-- DATA FOR ANALYSIS follows --

(** Unfolding the gate into its four outcomes. *)
Lemma safe_gate_cases sql :
  (re_search dangerous_re (clean sql) = true /\ safe_gate sql = Reject DangerousKeyword)
  \/ (re_search dangerous_re (clean sql) = false /\ contains_char ";" (clean sql) = true
      /\ safe_gate sql = Reject MultipleStatements)
  \/ (re_search dangerous_re (clean sql) = false /\ contains_char ";" (clean sql) = false
      /\ re_search limit_re (clean sql) = false
      /\ safe_gate sql = Allow (clean sql ++ limit_suffix))
  \/ (re_search dangerous_re (clean sql) = false /\ contains_char ";" (clean sql) = false
      /\ re_search limit_re (clean sql) = true /\ safe_gate sql = Allow (clean sql)).
Proof.
  unfold safe_gate.
  destruct (re_search dangerous_re (clean sql)) eqn:D; [left; auto|right].
  destruct (contains_char ";" (clean sql)) eqn:M; [left; auto|right].
  destruct (re_search limit_re (clean sql)) eqn:L; [right|left]; auto.
Qed.

Lemma ci_limit_head l r :
  ci_str_eq l "limit" = true -> is_word_opt (head_char (l ++ r)) = true.
Proof.
  destruct l as [|x l]; simpl; [discriminate|].
  intros H; apply andb_prop in H as [H _]. now rewrite (ci_eq_word _ _ H).
Qed.

Lemma decimal_run_word prev d :
  d <> EmptyString -> all_chars is_decimal d = true ->
  is_word_opt (last_char prev d) = true.
Proof.
  intros Hne Ha. destruct (last_char_all_nonempty _ prev d Hne Ha) as [x [-> Hx]].
  simpl; auto with sqlagent.
Qed.

Lemma limit_re_at prev b :
  limit_re k_accept prev b = true <-> limit_clause_at prev b.
Proof.
  unfold limit_re, m_seq. rewrite m_bound_spec, andb_true_iff, m_lit_spec. split.
  - intros [Hx [l [r1 [-> [Hl H1]]]]].
    apply m_plus_spec in H1 as [sp [r2 [-> [Hsp [Hs H2]]]]].
    apply m_plus_spec in H2 as [d [r [-> [Hd [Hdd H3]]]]].
    rewrite m_bound_spec, andb_true_r, decimal_run_word in H3 by assumption.
    rewrite ci_limit_head in Hx by exact Hl.
    exists l, sp, d, r; repeat split; auto.
    + now destruct (is_word_opt prev).
    + now destruct (is_word_opt (head_char r)).
  - intros [l [sp [d [r [-> [Hp [Hl [Hsp [Hs [Hd [Hdd Hr]]]]]]]]]]].
    rewrite ci_limit_head by exact Hl. rewrite Hp. split; [reflexivity|].
    exists l, (sp ++ d ++ r); repeat split; auto.
    apply m_plus_spec; exists sp, (d ++ r); repeat split; auto.
    apply m_plus_spec; exists d, r; repeat split; auto.
    rewrite m_bound_spec, decimal_run_word, Hr by assumption. reflexivity.
Qed.

(** [re.search(r"\blimit\s+\d+\b", c, re.I)] decides [limit_clause]. *)
Lemma re_search_limit c : re_search limit_re c = true <-> limit_clause c.
Proof.
  unfold re_search, limit_clause. rewrite search_spec.
  split; intros [a [b [E H]]]; exists a, b; split; auto; now apply limit_re_at.
Qed.

Lemma clean_trimmed sql : trimmed sql (clean sql).
Proof.
  destruct (rstrip_by_decomp is_semicolon (strip sql)) as [t [E Ht]].
  exists t; repeat split; [exact E|exact Ht|apply rstrip_by_last].
Qed.

Lemma trimmed_clean sql c : trimmed sql c -> c = clean sql.
Proof.
  intros [t [E [Ht Hl]]]. symmetry; unfold clean, rstrip_semicolons.
  eapply rstrip_by_unique; eauto.
Qed.

Lemma blocked_word_iff c : has_blocked_word c <-> re_search dangerous_re c = true.
Proof. now rewrite re_search_dangerous, existsb_exists. Qed.

Lemma not_blocked_word_iff c : ~ has_blocked_word c <-> re_search dangerous_re c = false.
Proof. rewrite blocked_word_iff, not_true_iff_false. reflexivity. Qed.

Lemma not_limit_clause_iff c : ~ limit_clause c <-> re_search limit_re c = false.
Proof. rewrite <- re_search_limit, not_true_iff_false. reflexivity. Qed.

#[export] Hint Resolve clean_trimmed : sqlagent.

-- DATA FOR ANALYSIS concluded --

WHAT TO PRODUCE =>
Output every record without changing any wording.

REPLY TO THE EXERCISE =>
(** Unfolding the gate into its four outcomes. *)
Lemma safe_gate_cases sql :
  (re_search dangerous_re (clean sql) = true /\ safe_gate sql = Reject DangerousKeyword)
  \/ (re_search dangerous_re (clean sql) = false /\ contains_char ";" (clean sql) = true
      /\ safe_gate sql = Reject MultipleStatements)
  \/ (re_search dangerous_re (clean sql) = false /\ contains_char ";" (clean sql) = false
      /\ re_search limit_re (clean sql) = false
      /\ safe_gate sql = Allow (clean sql ++ limit_suffix))
  \/ (re_search dangerous_re (clean sql) = false /\ contains_char ";" (clean sql) = false
      /\ re_search limit_re (clean sql) = true /\ safe_gate sql = Allow (clean sql)).
Proof.
  unfold safe_gate.
  destruct (re_search dangerous_re (clean sql)) eqn:D; [left; auto|right].
  destruct (contains_char ";" (clean sql)) eqn:M; [left; auto|right].
  destruct (re_search limit_re (clean sql)) eqn:L; [right|left]; auto.
Qed.

Lemma ci_limit_head l r :
  ci_str_eq l "limit" = true -> is_word_opt (head_char (l ++ r)) = true.
Proof.
  destruct l as [|x l]; simpl; [discriminate|].
  intros H; apply andb_prop in H as [H _]. now rewrite (ci_eq_word _ _ H).
Qed.

Lemma decimal_run_word prev d :
  d <> EmptyString -> all_chars is_decimal d = true ->
  is_word_opt (last_char prev d) = true.
Proof.
  intros Hne Ha. destruct (last_char_all_nonempty _ prev d Hne Ha) as [x [-> Hx]].
  simpl; auto with sqlagent.
Qed.

Lemma limit_re_at prev b :
  limit_re k_accept prev b = true <-> limit_clause_at prev b.
Proof.
  unfold limit_re, m_seq. rewrite m_bound_spec, andb_true_iff, m_lit_spec. split.
  - intros [Hx [l [r1 [-> [Hl H1]]]]].
    apply m_plus_spec in H1 as [sp [r2 [-> [Hsp [Hs H2]]]]].
    apply m_plus_spec in H2 as [d [r [-> [Hd [Hdd H3]]]]].
    rewrite m_bound_spec, andb_true_r, decimal_run_word in H3 by assumption.
    rewrite ci_limit_head in Hx by exact Hl.
    exists l, sp, d, r; repeat split; auto.
    + now destruct (is_word_opt prev).
    + now destruct (is_word_opt (head_char r)).
  - intros [l [sp [d [r [-> [Hp [Hl [Hsp [Hs [Hd [Hdd Hr]]]]]]]]]]].
    rewrite ci_limit_head by exact Hl. rewrite Hp. split; [reflexivity|].
    exists l, (sp ++ d ++ r); repeat split; auto.
    apply m_plus_spec; exists sp, (d ++ r); repeat split; auto.
    apply m_plus_spec; exists d, r; repeat split; auto.
    rewrite m_bound_spec, decimal_run_word, Hr by assumption. reflexivity.
Qed.

(** [re.search(r"\blimit\s+\d+\b", c, re.I)] decides [limit_clause]. *)
Lemma re_search_limit c : re_search limit_re c = true <-> limit_clause c.
Proof.
  unfold re_search, limit_clause. rewrite search_spec.
  split; intros [a [b [E H]]]; exists a, b; split; auto; now apply limit_re_at.
Qed.

Lemma clean_trimmed sql : trimmed sql (clean sql).
Proof.
  destruct (rstrip_by_decomp is_semicolon (strip sql)) as [t [E Ht]].
  exists t; repeat split; [exact E|exact Ht|apply rstrip_by_last].
Qed.

Lemma trimmed_clean sql c : trimmed sql c -> c = clean sql.
Proof.
  intros [t [E [Ht Hl]]]. symmetry; unfold clean, rstrip_semicolons.
  eapply rstrip_by_unique; eauto.
Qed.

Lemma blocked_word_iff c : has_blocked_word c <-> re_search dangerous_re c = true.
Proof. now rewrite re_search_dangerous, existsb_exists. Qed.

Lemma not_blocked_word_iff c : ~ has_blocked_word c <-> re_search dangerous_re c = false.
Proof. rewrite blocked_word_iff, not_true_iff_false. reflexivity. Qed.

Lemma not_limit_clause_iff c : ~ limit_clause c <-> re_search limit_re c = false.
Proof. rewrite <- re_search_limit, not_true_iff_false. reflexivity. Qed.

#[export] Hint Resolve clean_trimmed : sqlagent.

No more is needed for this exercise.